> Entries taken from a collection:
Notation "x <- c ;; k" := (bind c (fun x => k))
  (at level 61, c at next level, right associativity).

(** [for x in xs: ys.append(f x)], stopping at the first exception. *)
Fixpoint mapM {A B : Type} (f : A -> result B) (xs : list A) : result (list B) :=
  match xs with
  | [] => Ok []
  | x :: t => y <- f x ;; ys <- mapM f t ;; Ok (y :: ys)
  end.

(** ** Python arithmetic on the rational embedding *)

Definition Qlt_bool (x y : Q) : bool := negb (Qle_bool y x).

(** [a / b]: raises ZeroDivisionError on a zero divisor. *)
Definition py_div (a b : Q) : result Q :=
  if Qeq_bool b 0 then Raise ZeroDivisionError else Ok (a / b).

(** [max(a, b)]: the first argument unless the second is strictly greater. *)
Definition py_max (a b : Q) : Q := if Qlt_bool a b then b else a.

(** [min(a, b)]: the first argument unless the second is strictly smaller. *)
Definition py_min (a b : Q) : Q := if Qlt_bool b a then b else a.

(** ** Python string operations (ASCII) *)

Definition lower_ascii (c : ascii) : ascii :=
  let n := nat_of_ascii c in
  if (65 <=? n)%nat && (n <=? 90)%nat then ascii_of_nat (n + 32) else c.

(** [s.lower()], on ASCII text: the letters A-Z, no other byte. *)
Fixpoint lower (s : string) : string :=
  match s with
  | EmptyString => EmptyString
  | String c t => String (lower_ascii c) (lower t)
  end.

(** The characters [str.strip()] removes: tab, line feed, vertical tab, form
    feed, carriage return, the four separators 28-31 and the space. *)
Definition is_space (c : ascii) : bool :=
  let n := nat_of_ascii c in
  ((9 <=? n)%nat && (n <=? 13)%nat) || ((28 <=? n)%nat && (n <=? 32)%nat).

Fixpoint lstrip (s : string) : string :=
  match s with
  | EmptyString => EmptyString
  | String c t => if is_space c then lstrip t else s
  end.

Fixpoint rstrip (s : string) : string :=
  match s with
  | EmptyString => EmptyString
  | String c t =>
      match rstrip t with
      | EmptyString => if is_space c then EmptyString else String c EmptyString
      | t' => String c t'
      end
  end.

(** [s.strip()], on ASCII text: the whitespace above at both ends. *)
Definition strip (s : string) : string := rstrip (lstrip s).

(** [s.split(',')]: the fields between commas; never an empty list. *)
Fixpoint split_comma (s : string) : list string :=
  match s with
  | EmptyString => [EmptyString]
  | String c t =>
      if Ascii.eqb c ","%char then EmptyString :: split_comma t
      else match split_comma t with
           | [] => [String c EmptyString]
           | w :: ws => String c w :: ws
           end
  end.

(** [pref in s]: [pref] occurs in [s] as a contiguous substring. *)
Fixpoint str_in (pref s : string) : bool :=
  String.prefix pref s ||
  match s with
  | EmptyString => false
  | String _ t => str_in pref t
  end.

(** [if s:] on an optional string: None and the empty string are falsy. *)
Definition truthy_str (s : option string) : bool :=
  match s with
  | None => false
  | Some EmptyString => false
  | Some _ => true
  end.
==
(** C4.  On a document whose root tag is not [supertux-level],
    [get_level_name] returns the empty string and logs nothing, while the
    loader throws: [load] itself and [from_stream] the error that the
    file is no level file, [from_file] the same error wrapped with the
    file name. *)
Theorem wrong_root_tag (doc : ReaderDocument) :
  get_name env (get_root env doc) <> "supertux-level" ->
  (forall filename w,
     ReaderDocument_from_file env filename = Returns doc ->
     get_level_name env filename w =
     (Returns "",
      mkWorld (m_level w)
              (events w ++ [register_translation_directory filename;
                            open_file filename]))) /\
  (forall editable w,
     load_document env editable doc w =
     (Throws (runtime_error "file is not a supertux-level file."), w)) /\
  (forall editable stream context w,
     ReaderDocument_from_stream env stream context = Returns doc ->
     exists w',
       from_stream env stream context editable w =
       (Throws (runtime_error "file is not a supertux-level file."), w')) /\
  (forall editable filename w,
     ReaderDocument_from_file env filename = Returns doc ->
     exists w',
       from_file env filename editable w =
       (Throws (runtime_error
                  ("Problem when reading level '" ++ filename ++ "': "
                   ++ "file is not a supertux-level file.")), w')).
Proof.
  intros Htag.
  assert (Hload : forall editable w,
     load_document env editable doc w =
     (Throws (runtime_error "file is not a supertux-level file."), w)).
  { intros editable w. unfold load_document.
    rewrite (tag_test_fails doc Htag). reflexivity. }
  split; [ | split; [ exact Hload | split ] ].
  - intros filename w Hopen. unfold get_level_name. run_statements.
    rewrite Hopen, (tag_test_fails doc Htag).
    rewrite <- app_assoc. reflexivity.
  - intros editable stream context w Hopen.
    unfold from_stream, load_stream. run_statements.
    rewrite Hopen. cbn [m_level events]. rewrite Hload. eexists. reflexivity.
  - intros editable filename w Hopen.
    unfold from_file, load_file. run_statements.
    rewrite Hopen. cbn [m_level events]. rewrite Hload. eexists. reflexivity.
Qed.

> AIM OF THE TASK: Check the records above and copy each line that has the string "second".

> REPLY:
(** [max(a, b)]: the first argument unless the second is strictly greater. *)
(** [min(a, b)]: the first argument unless the second is strictly smaller. *)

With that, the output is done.